The NCore Argoverse 2 tool converts data from the Argoverse 2 Sensor Dataset into NCore V4 format. The converter reads the Argoverse 2 on-disk Apache Feather files directly with pyarrow and deliberately avoids the heavy av2 devkit (which pulls in torch, kornia, numba, polars and PyAV). Quaternion handling uses scipy (already an ncore dependency), so no extra dependency is introduced.

Conventions#

Argoverse 2 provides data from 9 cameras and 2 lidars; it has no radar. The converter handles all sensor modalities and 3D cuboid annotations.

Camera Sensors#

ring_front_center – 2048x1550 (portrait)

ring_front_left – 1550x2048

ring_front_right – 1550x2048

ring_side_left – 1550x2048

ring_side_right – 1550x2048

ring_rear_left – 1550x2048

ring_rear_right – 1550x2048

stereo_front_left – 1550x2048

stereo_front_right – 1550x2048

The released imagery for all nine cameras is already undistorted – the official av2 devkit projects with the intrinsic matrix K only and does not load the distortion columns – so camera intrinsics are stored using IdealPinholeCameraModelParameters. Because the imagery is already undistorted, global shutter is assumed (ShutterType.GLOBAL). The k1, k2, k3 coefficients present in intrinsics.feather describe the original lens (for re-distorting into the raw frame) and are intentionally not applied to the released images; they are preserved per camera in the camera component generic_meta_data under av2_original_distortion so the original calibration is not lost.

LiDAR Sensors#

up_lidar – Velodyne VLP-32C, 32 beams, 10 Hz

down_lidar – Velodyne VLP-32C, 32 beams, 10 Hz

Argoverse 2 sweeps are egomotion-compensated to the sweep reference timestamp and provided in the egovehicle frame, with real per-point timestamps (offset_ns). The two stacked VLP-32C units are stored separately, each with its own static extrinsic. Points are split per unit by laser_number, mapped into the unit’s own sensor frame, and decompensated using the real per-point timestamps so that NCore stores raw per-point-time ray directions. Because the sensor extrinsic is static, this decompensation is independent of whether the source data applied ego-motion before or after the sensor transform.
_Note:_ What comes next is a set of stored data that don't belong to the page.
Lemma gridFamilyPlansWithRemainder_spec quantum remainder divisions curves recipient u :
  curves ⊆ cs -> (u <= divisions)%nat ->
  Spec (memos_ok cs) (gridFamilyPlansWithRemainder quantum remainder divisions curves recipient)
    (fun plans => exists cell, plans !! u = Some cell /\
       best_of curves (spends curves quantum (recipient_extra remainder recipient) u) cell).
Proof using Hcs.
  set (extra := recipient_extra remainder recipient).
  intros Hsub Hu. unfold gridFamilyPlansWithRemainder. destruct (decide (curves = [])) as [->|Hne].
  - apply Spec_ret. by apply (grid_dp_spends quantum extra divisions [] []).
  - eapply Spec_bind; [|intros rows Hrows; apply Spec_ret;
      by apply (grid_dp_spends quantum extra divisions curves rows)].
    eapply Spec_weaken.
    { apply (Spec_foldST _ _ (fun before rows => rows_of quantum extra divisions (snd <$> before) rows)); [done|].
      intros before [i c] after rows Hl Hrows.
      assert (i = length before /\ c ∈ curves) as [-> Hc].
      { assert (zip (seq 0 (length curves)) curves !! length before = Some (i, c)) as Hz
          by (rewrite Hl; by apply list_lookup_middle).
        apply lookup_zip_Some in Hz as [Hi Hc]. apply lookup_seq in Hi as [-> _].
        split; [done|by eapply list_elem_of_lookup_2]. }
      eapply Spec_bind; [apply grid_row_spec; by apply Hsub|].
      intros row Hrow. apply Spec_ret. rewrite fmap_app. apply rows_of_snoc. by rewrite length_fmap. }
    intros rows Hrows. rewrite snd_zip in Hrows; [done|]. by rewrite length_seq.
Qed.

(** One pair of inputs of the two-curve case. *)
Definition pair_amounts (quantum remainder : Z) (divisions : nat) (recipient : Z) (k : nat) : list Z :=
  [quantum * Z.of_nat k + (if decide (recipient = 0) then remainder else 0);
   quantum * Z.of_nat (divisions - k) + (if decide (recipient = 1) then remainder else 0)].

Lemma pair_split_spec quantum remainder divisions c0 c1 recipient best k P :
  c0 ∈ cs -> c1 ∈ cs -> best_of [c0; c1] P best ->
  Spec (memos_ok cs) (pair_split quantum remainder divisions c0 c1 recipient best k)
    (best_of [c0; c1] (fun a => P a \/ a = pair_amounts quantum remainder divisions recipient k)).
Proof using Hcs.
  intros H0 H1 HP. unfold pair_split. cbn zeta.
  eapply Spec_bind; [by apply curve_at_spec|]. intros v0 Hv0.
  eapply Spec_bind; [by apply curve_at_spec|]. intros v1 Hv1. apply Spec_ret.
  apply best_of_or; [done|]. apply best_of_single. unfold curves_value. cbn.
  rewrite Hv0. cbn. by rewrite Hv1.
Qed.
A structured VLP-32C model is stored per unit as lidar intrinsics, with per-point model_element (row, column). Argoverse 2 provides no native firing-column index, so the firing pattern is reconstructed from offset_ns (firing columns – one VLP-32C revolution at 10 Hz) and laser_number (the beam, mapped to an elevation-sorted row). The geometry is derived per log from the decompensated reference sweep: elevations, the laser-to-row map, column timing, per-column azimuths, and per-row azimuth offsets (the 32 beams of a firing column span several degrees of azimuth, so the per-row offset is fit empirically). The two stacked units fire in opposite phase, so they spin oppositely in their own frames (one cw, one ccw), which is detected from the data. The column grid is upsampled 4x so per-frame alignment is not column-quantized, and each sweep is re-aligned to the model by a per-frame affine column remap – a constant phase (the spin phase at a given offset_ns drifts ~1 deg between sweeps) plus a linear term (the spin rate drifts slightly within a sweep on some scenes). Steep downward beams that only return at near range (no far data) have their azimuth offset fit from near-range returns. Deriving from the decompensated cloud (not the ego-motion-smeared compensated one) plus these steps gives ~0.03 deg median far-range reconstruction across scenes (validated on 38 val logs / 76 units, all sub-0.08 deg median with no systematic azimuth or elevation bias), on par with native-column sensors. Pass --lidar-model-source none to store raw ray bundles only.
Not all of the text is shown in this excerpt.